Wednesday, July 31, 2019

Special Interest Group Meeting on Quantitative Marketing

At this year's Annual Conference of the European Marketing Academy in Hamburg, we had a very nice Special Interest Group (SIG) Meeting for the SIG in Quantitative Marketing. Actually, it was more of a special session than a typical SIG meeting, but it was a really great session.
We had three contributors: Klaus Miller from Frankfurt gave a hands-on talk / tutorial on how to deal with the empirical analysis of really big data sets. A key ingredient of the recipe that he presented was sparklyr, and I think this is really helpful for other researchers dealing with large data sets. In any case, it was uncharted territory for many in the audience.
The second presentation was by Stefan Mayer from Tübingen, and it dealt with how we can use Deep Learning in marketing applications. Again, this was very, very applied.
The third talk was more of a methodological contribution by Max Pachali, also from Frankfurt, dealing with sign and order constraints on priors in Bayesian analyses that are used for counterfactual predictions.

There were three aspects I particularly liked about this session.
(1) The talks were not typical research papers, but rather small tutorials. You could view it as an attempt for development of skills in these areas in the community. I think, our conferences would benefit from more of these tutorial-style talks.
(2) The room was packed with people, some in the audience had to stand or sit on the floor. Apparently, people found these topics to be valuable, which supports point (1) from above.
(3) All slides and all code that was used and presented in this session was uploaded in a git repository. Clearly, this is extra work, and in some cases this may be too much to ask for from presenters, but I believe this is very helpful in making it stick, to create impact, to allow people from the audience to actually try the stuff directly.
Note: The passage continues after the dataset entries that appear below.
(* ===== verification/RpcEnv.v ===== *)
(** * RpcEnv: what the RPC modules use of their dependencies

    The types generated from [Potentials.capnp], the Cap'n Proto list builders, the
    errors of [capnp] and the network of [tokio] are not part of the sources.  They are
    interfaces here: records and classes of operations, with the documented laws that the
    theorems use. *)
From S2P Require Import Prelude Machine Objects Memory.
Open Scope Z_scope.

(** ** [Result] inside the effect monad *)

(** The [?] operator. *)
Definition try_bind {A B E} (x : M (Result A E)) (k : A -> M (Result B E)) : M (Result B E) :=
  r ← x; match r with Ok a => k a | Err e => mret (Err e) end.
Definition map_err {A E F} (f : E -> F) (x : M (Result A E)) : M (Result A F) :=
  r ← x; mret (match r with Ok a => Ok a | Err e => Err (f e) end).

Notation "x ?← y ; z" := (try_bind y (fun x => z))
  (at level 20, y at level 100, z at level 200, only parsing).

(** ** Errors *)

Class CapnpErrors := {
  CapnpError : Type;
  (** [CapnpError::failed(message)] and [Display] *)
  CapnpError_failed : string -> CapnpError;
  show_capnp_error : CapnpError -> string;
  (** What the caller of a remote method is told when the method returned an error: an
      error of its own, whose text the RPC library composes from the original one *)
  remote_exception : CapnpError -> CapnpError;
}.

(** ** List builders

    A builder of [n] elements; writing outside of it panics.  Cap'n Proto encodes the
    length of a list in 29 bits, so shorter lists can always be initialised. *)
Class CapnpLists := {
  list_builder : Type;
  init_list : Z -> Result list_builder PanicPayload;
  set_list : list_builder -> Z -> Z -> Result list_builder PanicPayload;
  list_values : list_builder -> list Z;
  init_list_ok n : 0 <= n < 2 ^ 29 ->
    exists b, init_list n = Ok b /\ Z.of_nat (length (list_values b)) = n;
  set_list_ok b i x : 0 <= i < Z.of_nat (length (list_values b)) ->
    exists b', set_list b i x = Ok b' /\ list_values b' = <[Z.to_nat i := x]> (list_values b);
}.

Definition or_panic {A} (r : Result A PanicPayload) : M A :=
  match r with Ok a => mret a | Err e => panic e end.

Section lists.
  Context {lists : CapnpLists}.

  (** [for (i, &val) in xs.iter().enumerate() { builder.set(i as u32, val); }] *)
Fixpoint fill_list (b : list_builder) (i : Z) (xs : list Z) : M list_builder :=
    match xs with
    | [] => mret b
    | x :: xs =>
        b ← or_panic (set_list b (as_u32 i) x);
        fill_list b (i + 1) xs
    end.

  (** The values already written, then the ones still to come. *)
Lemma fill_list_run t σ (xs : list Z) (b : list_builder) (done_ : list Z) :
    Z.of_nat (length done_ + length xs) < 2 ^ 32 ->
    length (list_values b) = (length done_ + length xs)%nat ->
    take (length done_) (list_values b) = done_ ->
    exists b', fill_list b (Z.of_nat (length done_)) xs t σ = Done b' σ /\
      list_values b' = done_ ++ xs.
  Proof.
    revert b done_. induction xs as [|x xs IH]; intros b done_ Hlt Hlen Htake; simpl in *.
    - exists b. split; [done|]. rewrite <- Htake at 1.
      rewrite app_nil_r. symmetry. apply take_ge. lia.
    - rewrite as_u32_id by (unfold is_u32; lia).
      destruct (set_list_ok b (Z.of_nat (length done_)) x) as (b' & Hset & Hv); [lia|].
      rewrite Nat2Z.id in Hv.
      destruct (IH b' (done_ ++ [x])) as (b'' & Hrun & Hv'').
      + rewrite length_app. simpl. lia.
      + rewrite Hv, length_insert, length_app. simpl. lia.
      + rewrite Hv, length_app. simpl. rewrite Nat.add_1_r.
        rewrite (take_S_r _ _ x) by (rewrite list_lookup_insert_eq; [done|lia]).
        by rewrite take_insert_ge, Htake.
      + exists b''. split; [|by rewrite Hv'', <- app_assoc].
        rewrite length_app in Hrun. simpl in Hrun.
        replace (Z.of_nat (length done_ + 1)) with (Z.of_nat (length done_) + 1) in Hrun by lia.
        unfold mbind, M_bind. rewrite Hset. cbn. exact Hrun.
  Qed.

  (** A list of a documented length is transmitted unchanged. *)
Lemma build_list_run t σ (n : Z) (xs : list Z) :
    Z.of_nat (length xs) = n -> n < 2 ^ 29 ->
    exists b, (b ← or_panic (init_list n); fill_list b 0 xs) t σ = Done b σ /\
      list_values b = xs.
  Proof.
    intros Hn Hlt. destruct (init_list_ok n) as (b & Hb & Hlen); [lia|].
    destruct (fill_list_run t σ xs b []) as (b' & Hrun & Hv).
    - simpl. lia.
    - simpl. lia.
    - done.
    - exists b'. split; [|done]. rewrite Hb. cbn. exact Hrun.
  Qed.
End lists.

(** ** The schema's readers and the messages *)

Section messages.
  Context {errors : CapnpErrors} {lists : CapnpLists}.

Record ForceInputReader := MkForceInputReader {
    get_pos : Result (list f64) CapnpError;
    get_atmnrs : Result (list Z) CapnpError;
    get_box : Result (list f64) CapnpError;
  }.

  (** [params.get()?.get_fip()?] *)
Record CalculateParams := MkCalculateParams {
    params_get : Result (Result ForceInputReader CapnpError) CapnpError;
  }.

Record PotentialResultReader := MkPotentialResultReader {
    get_energy : f64;
    get_forces : Result (list f64) CapnpError;
  }.

  (** [response.get()?.get_result()?] *)
Record Response := MkResponse {
    response_get : Result (Result PotentialResultReader CapnpError) CapnpError;
  }.

  (** What the two sides write. *)
Record CalculateRequest := MkCalculateRequest {
    req_pos : list_builder;
    req_atmnrs : list_builder;
    req_box : list_builder;
  }.

Record CalculateResults := MkCalculateResults {
    res_energy : f64;
    res_forces : list_builder;
  }.

  (** ** The network and the asynchronous runtime; errors are given by their text *)
Class Network := {
    runtime_new : M (Result N string);
    runtime_drop : N -> M unit;
    tcp_connect : N -> string -> M (Result N string);
    set_nodelay : N -> bool -> M (Result unit string);
    send_request : N -> CalculateRequest -> M (Result Response CapnpError);
    tcp_bind : N -> string -> M (Result N string);
  }.
End messages.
So thanks to the three presenters for providing this service to the community!

P.S.: This is the abstract of the session:
Quantitative marketing research has seen substantial advances in recent years. These advances concern both the way the research process is organized as well as the methods that quantitative marketing researchers use for analyzing data. This session will cover examples of advances in both areas to showcase important recent developments and potentially rewarding applications in quantitative marketing research.
While it is easy to recognize the advantages that are associated with large data sets, it is less straightforward to actually perform successful work with really large data sets. One important challenge that arises is producing reproducible code that handles and analyzes large, complex, and unstructured data sets. Another issue is scaling this code to process these data sets in a cloud computing environment. The first presentation “Managing and Analyzing Big Data” will therefore discuss and showcase several approaches to deal with these issues and provide a hands on introduction to working with large scale data in quantitative marketing research.
Machine learning is one development in the methodological domain that has the potential to substantially impact the way the marketing discipline will analyze data in the future. The specific value, however, of machine learning methods for solving marketing problems is often unclear. The presentation “What is deep learning, and why should I care?” will therefore showcase one particular method (i.e., deep learning) and describe potential applications for the marketing discipline (e.g., the use of transfer learning).
While the focus of machine learning methods is traditionally on making predictions, causal inference that is valid beyond the specific context being analyzed is still the goal of many applications in quantitative marketing. For example, many standard approaches in the literature perform well in predicting consumer choices locally but violate basic economic principles and thus do not extrapolate well in counterfactual simulations (such as optimal pricing or product design). The third talk will therefore discuss the pitfalls of relying on standard unconstrained models and proposes a practical way of specifying more economically faithful hierarchical prior distributions. It will also document that this approach improves counterfactual predictions substantially.

Sunday, May 12, 2019

Problems with Keras and RStudio

Students once in a while approach us with problems that arise when they try to run Keras from R. Keras is an interface for deep learning / neural networks that is very well developed and popular. Apparently we're not the only ones bumping into problems here, but one student here in Tübingen documented an approach that worked, pulled from a GitHub discussion. The (or, at least one) solution is here:
1.) installation of R 3.5.2 (independent from directory (standard or any other))
2.) installation of RStudio (independent from directory)
3.) RStudio -> Tools -> Global Options -> Packages -> Disable both "Use secure download method for HTTP" and "Use Internet Explorer library/proxy for HTTP"
4.) installation of Miniconda3 (-> has to be the standard directory!) Version 4.5.11 (it did not work with the newest version)
5.) Use RStudio ->
install.packages("tensorflow")
install.packages("keras")
library("keras")
install_keras()
 I am posting this as a reminder to ourselves, and hopefully this is also useful to other people running into similar issues.

Friday, May 10, 2019

Things I like to read (1)

As a researcher (and teacher), I spend a substantial part of my time reading (what a privilege), although - admittedly - I should read more than I do. Clearly, my reading involves many journal articles, to keep up with relevant developments in the literature.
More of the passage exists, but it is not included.